Figure 7.

NK cell-derived IFN-γ alleviates alcohol-induced steatohepatitis through inhibition of IL17A production by ILC1. Female C57BL/6 mice were exposed to CD or ethanol containing diet. Some EtOH-fed mice were injected intravenously with PBS or splenic CD49b⁺NK cells from WT or GKO mice at days 6 and 10 after ethanol feeding (1 × 10⁶ cells each time).

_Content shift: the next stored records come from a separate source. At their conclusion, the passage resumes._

(** * SolDraft (src/App.tsx): the draft refinement orchestrator

    A shallow embedding of the logic of the [App] component: the avoid-word
    list editing ([addAvoidWord], [removeAvoidWord]), the prompt assembled by
    [handleRefine], the settlement of the text-generation call, and
    [copyToClipboard] with its timer.

    JavaScript strings are sequences of UTF-16 code units; they are modelled
    as [list N].  The component state is the tuple of [useState] cells; the
    effects of the handlers (service calls, [console.error], clipboard writes,
    [setTimeout]) are recorded in an explicit world around that state. *)

From Stdlib Require Import List NArith Bool Ascii String Lia.
Import ListNotations.

Local Open Scope N_scope.
Local Open Scope list_scope.

(** ** JavaScript strings *)

Module Js.

Definition jsstring := list N.

(** A literal of the source text, as code units. *)
Definition lit (s : string) : jsstring :=
  map N_of_ascii (list_ascii_of_string s).

Definition NL : jsstring := [10].
Definition QUOTE : jsstring := [34].

(** Strict equality [===] on strings. *)
Definition str_eqb (a b : jsstring) : bool :=
  if list_eq_dec N.eq_dec a b then true else false.

(** Truthiness of a string: the empty string is the only falsy one. *)
Definition truthy (s : jsstring) : bool :=
  match s with
  | [] => false
  | _ :: _ => true
  end.

(** ECMAScript WhiteSpace and LineTerminator code points, the ones that
    [String.prototype.trim] strips. *)
Definition isWhiteSpace (c : N) : bool :=
  (c =? 9) || (c =? 10) || (c =? 11) || (c =? 12) || (c =? 13) ||
  (c =? 32) || (c =? 160) || (c =? 5760) ||
  ((8192 <=? c) && (c <=? 8202)) ||
  (c =? 8232) || (c =? 8233) || (c =? 8239) || (c =? 8287) ||
  (c =? 12288) || (c =? 65279).

Fixpoint trimStart (s : jsstring) : jsstring :=
  match s with
  | [] => []
  | c :: r => if isWhiteSpace c then trimStart r else s
  end.

Definition trimEnd (s : jsstring) : jsstring := rev (trimStart (rev s)).

Definition trim (s : jsstring) : jsstring := trimEnd (trimStart s).

(** [Array.prototype.join] on an array of strings. *)
Fixpoint join (sep : jsstring) (xs : list jsstring) : jsstring :=
  match xs with
  | [] => []
  | x :: rest =>
      match rest with
      | [] => x
      | _ :: _ => x ++ sep ++ join sep rest
      end
  end.

(** [Array.prototype.includes] on an array of strings. *)
Definition arr_includes (xs : list jsstring) (x : jsstring) : bool :=
  existsb (str_eqb x) xs.

(** [String.prototype.startsWith] and [String.prototype.includes]; the
    component does not call them, they state what a prompt contains. *)
Fixpoint startsWith (needle hay : jsstring) : bool :=
  match needle, hay with
  | [], _ => true
  | _ :: _, [] => false
  | a :: n', b :: h' => (a =? b) && startsWith n' h'
  end.

Fixpoint includes (needle hay : jsstring) : bool :=
  startsWith needle hay ||
  match hay with
  | [] => false
  | _ :: h' => includes needle h'
  end.

End Js.

Import Js.

(** ** Tones, actions and the prompt of [handleRefine] *)

(** [type Tone = 'professional' | 'fun' | 'casual' | 'authoritative'];
    [fun] is a keyword here, hence [fun_]. *)
Inductive Tone : Type :=
  | authoritative
  | professional
  | casual
  | fun_.

Inductive Action : Type :=
  | rephrase
  | refine
  | improve.

(** The tone table indexed by [selectedTone]. *)
Definition tonePrompt (t : Tone) : jsstring :=
  match t with
  | authoritative =>
      lit "Make it authoritative, decisive, and strategic. Focus on outcomes, clarity, and leadership. Perfect for high-stakes PM communication."
  | professional =>
      lit "Make it professional, clear, and business-appropriate. Focus on stakeholder alignment and clarity."
  | casual =>
      lit "Make it casual and friendly, like a message to a direct team or close collaborator. Use a warm, collaborative tone."
  | fun_ =>
      lit "Make it fun and full of personality! Use expressive language while remaining effective."
  end.

(** The action table indexed by [action]. *)
Definition actionPrompt (a : Action) : jsstring :=
  match a with
  | rephrase =>
      lit "Rephrase the following draft to improve flow and wording while keeping the core message identical."
  | refine =>
      lit "Refine the following draft to improve clarity, tone, and professional impact."
  | improve =>
      lit "Substantially improve the following draft by adding structure, better vocabulary, and strategic depth."
  end.

(** The action as it is interpolated by [${action}]. *)
Definition actionName (a : Action) : jsstring :=
  match a with
  | rephrase => lit "rephrase"
  | refine => lit "refine"
  | improve => lit "improve"
  end.

Definition avoidLead : jsstring :=
  lit "CRITICAL: Do NOT use any of the following words or phrases in your response: ".

Definition avoidPrompt (avoidWords : list jsstring) : jsstring :=
  match avoidWords with
  | [] => []
  | _ :: _ => avoidLead ++ join (lit ", ") avoidWords ++ lit "."
  end.

Definition INDENT : jsstring := lit "        ".

(** The template literal [prompt], line by line. *)
Definition prompt (action : Action) (selectedTone : Tone)
    (avoidWords : list jsstring) (input : jsstring) : jsstring :=
  NL ++
  INDENT ++ lit "You are SolDraft, a senior Product Management communications coach." ++ NL ++
  INDENT ++ lit "Your task is to " ++ actionName action ++ lit " the following email draft for a Product Manager." ++ NL ++
  INDENT ++ NL ++
  INDENT ++ lit "Context: The user is a Product Manager communicating with stakeholders, engineering teams, or leadership." ++ NL ++
  INDENT ++ lit "Tone Requirement: " ++ tonePrompt selectedTone ++ NL ++
  INDENT ++ lit "Action Requirement: " ++ actionPrompt action ++ NL ++
  INDENT ++ avoidPrompt avoidWords ++ NL ++
  INDENT ++ NL ++
  INDENT ++ lit "CRITICAL: Keep the response CONCISE and to the point. Product Managers value brevity. Do not exceed the length of the original draft unless absolutely necessary for clarity." ++ NL ++
  INDENT ++ NL ++
  INDENT ++ lit "Original Draft:" ++ NL ++
  INDENT ++ QUOTE ++ QUOTE ++ QUOTE ++ NL ++
  INDENT ++ input ++ NL ++
  INDENT ++ QUOTE ++ QUOTE ++ QUOTE ++ NL ++
  INDENT ++ NL ++
  INDENT ++ lit "Please provide only the " ++ actionName action ++ lit "d email text. Focus on PM-specific needs: clarity of requirements, alignment on goals, and decisive action. Do not include subject lines unless specifically asked. Do not include meta-commentary." ++ NL ++
  lit "      ".

Definition MODEL : jsstring := lit "gemini-3-flash-preview".
Definition NO_RESPONSE : jsstring := lit "No response generated.".
Definition SUN_MESSAGE : jsstring :=
  lit "The sun went behind a cloud for a moment. Please try again!".
Definition LOG_TAG : jsstring := lit "Refinement error:".

(** ** The component state: one field per [useState] cell *)

Record State : Type := mkState {
  input : jsstring;
  output : jsstring;
  selectedTone : Tone;
  isLoading : bool;
  copied : bool;
  error : option jsstring;
  avoidWords : list jsstring;
  newAvoidWord : jsstring
}.

Definition initialState : State :=
  {| input := []; output := []; selectedTone := professional;
     isLoading := false; copied := false; error := None;
     avoidWords := [lit "please"]; newAvoidWord := [] |}.

Definition setInput (v : jsstring) (s : State) : State :=
  mkState v (output s) (selectedTone s) (isLoading s) (copied s) (error s)
          (avoidWords s) (newAvoidWord s).
Definition setOutput (v : jsstring) (s : State) : State :=
  mkState (input s) v (selectedTone s) (isLoading s) (copied s) (error s)
          (avoidWords s) (newAvoidWord s).
Definition setSelectedTone (v : Tone) (s : State) : State :=
  mkState (input s) (output s) v (isLoading s) (copied s) (error s)
          (avoidWords s) (newAvoidWord s).
Definition setIsLoading (v : bool) (s : State) : State :=
  mkState (input s) (output s) (selectedTone s) v (copied s) (error s)
          (avoidWords s) (newAvoidWord s).
Definition setCopied (v : bool) (s : State) : State :=
  mkState (input s) (output s) (selectedTone s) (isLoading s) v (error s)
          (avoidWords s) (newAvoidWord s).
Definition setError (v : option jsstring) (s : State) : State :=
  mkState (input s) (output s) (selectedTone s) (isLoading s) (copied s) v
          (avoidWords s) (newAvoidWord s).
Definition setAvoidWords (v : list jsstring) (s : State) : State :=
  mkState (input s) (output s) (selectedTone s) (isLoading s) (copied s)
          (error s) v (newAvoidWord s).
Definition setNewAvoidWord (v : jsstring) (s : State) : State :=
  mkState (input s) (output s) (selectedTone s) (isLoading s) (copied s)
          (error s) (avoidWords s) v.

(** ** The world around the state: what the handlers do besides [setState] *)

(** A value thrown inside the [try] block, by its message. *)
Definition Thrown : Type := jsstring.

(** The argument of [ai.models.generateContent]. *)
Record Request : Type := mkRequest {
  model : jsstring;
  contents : jsstring
}.

(** How an issued call settles: [response.text] is a string or [undefined];
    a rejection carries what the [catch] clause receives. *)
Inductive Outcome : Type :=
  | Fulfilled (text : option jsstring)
  | Rejected (err : Thrown).

(** The callbacks handed to [setTimeout]; the component has one. *)
Inductive Callback : Type :=
  | ResetCopied.

Record World : Type := mkWorld {
  ui : State;
  inflight : list Request;
  console : list (jsstring * Thrown);
  clipboard : list jsstring;
  now : N;
  timers : list (N * Callback)
}.

Definition initialWorld : World :=
  {| ui := initialState; inflight := []; console := []; clipboard := [];
     now := 0; timers := [] |}.

Definition Handler : Type := World -> World.

Definition andThen (f g : Handler) : Handler := fun w => g (f w).
Notation "f ;; g" := (andThen f g) (at level 61, right associativity).

Definition onState (f : State -> State) : Handler := fun w =>
  mkWorld (f (ui w)) (inflight w) (console w) (clipboard w) (now w) (timers w).

Definition generateContent (r : Request) : Handler := fun w =>
  mkWorld (ui w) (inflight w ++ [r]) (console w) (clipboard w) (now w) (timers w).

Definition console_error (tag : jsstring) (err : Thrown) : Handler := fun w =>
  mkWorld (ui w) (inflight w) (console w ++ [(tag, err)]) (clipboard w) (now w)
          (timers w).

Definition writeText (text : jsstring) : Handler := fun w =>
  mkWorld (ui w) (inflight w) (console w) (text :: clipboard w) (now w) (timers w).

Definition setTimeout (cb : Callback) (delay : N) : Handler := fun w =>
  mkWorld (ui w) (inflight w) (console w) (clipboard w) (now w)
          (timers w ++ [(now w + delay, cb)]).

(** ** The handlers of [App] *)

Section App.

(** [String.prototype.toLowerCase] belongs to the runtime, with the whole
    Unicode case table behind it; the handlers are read for any such map. *)
Variable toLowerCase : jsstring -> jsstring.

Definition addAvoidWord (s : State) : State :=
  if truthy (trim (newAvoidWord s)) &&
     negb (arr_includes (avoidWords s) (toLowerCase (trim (newAvoidWord s))))
  then
    setNewAvoidWord []
      (setAvoidWords (avoidWords s ++ [toLowerCase (trim (newAvoidWord s))]) s)
  else s.

Definition removeAvoidWord (word : jsstring) (s : State) : State :=
  setAvoidWords (filter (fun w => negb (str_eqb w word)) (avoidWords s)) s.

(** The [catch] and [finally] clauses of [handleRefine]. *)
Definition catchClause (err : Thrown) : Handler :=
  console_error LOG_TAG err ;; onState (setError (Some SUN_MESSAGE)).

Definition finallyClause : Handler := onState (setIsLoading false).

The number of liver IL-17A⁺ ILC1 was measured at 6 hours after binge by intracellular staining (n = 4–7/group). (B and C) Frequency or absolute number of liver IFN-γ–producing NK cells (B) or ILC1 (C) in CD- or EtOH-fed mice was shown (n = 8/group). (D–G) EtOH-fed mice were adoptively transferred with PBS or splenic CD49b⁺NK cells from WT or GKO mice at days 6 and 10 after ethanol feeding (2 × 10⁶ cells per mouse). All mice were killed, and liver tissue or plasma was obtained at 6 hours after binge. (D) Plasma concentrations of ALT and AST were measured (n = 4/group). (E) The mRNA level of IL6 and IL1β in liver tissue was detected (n = 4/group). (F) H&E or Oil Red O staining of liver section was performed (scale bars, 100 μm). Representative images are shown (n = 4/group). (G) The percentage and absolute number of hepatic neutrophils were measured by flow cytometry (n = 4/group). One-way analysis of variance was performed in A, D, E, and G. Two-tailed unpaired Student t tests were performed in B and C. ∗P < .05, ∗∗P < .01, ∗∗∗P < .001, ∗∗∗∗P <.0001.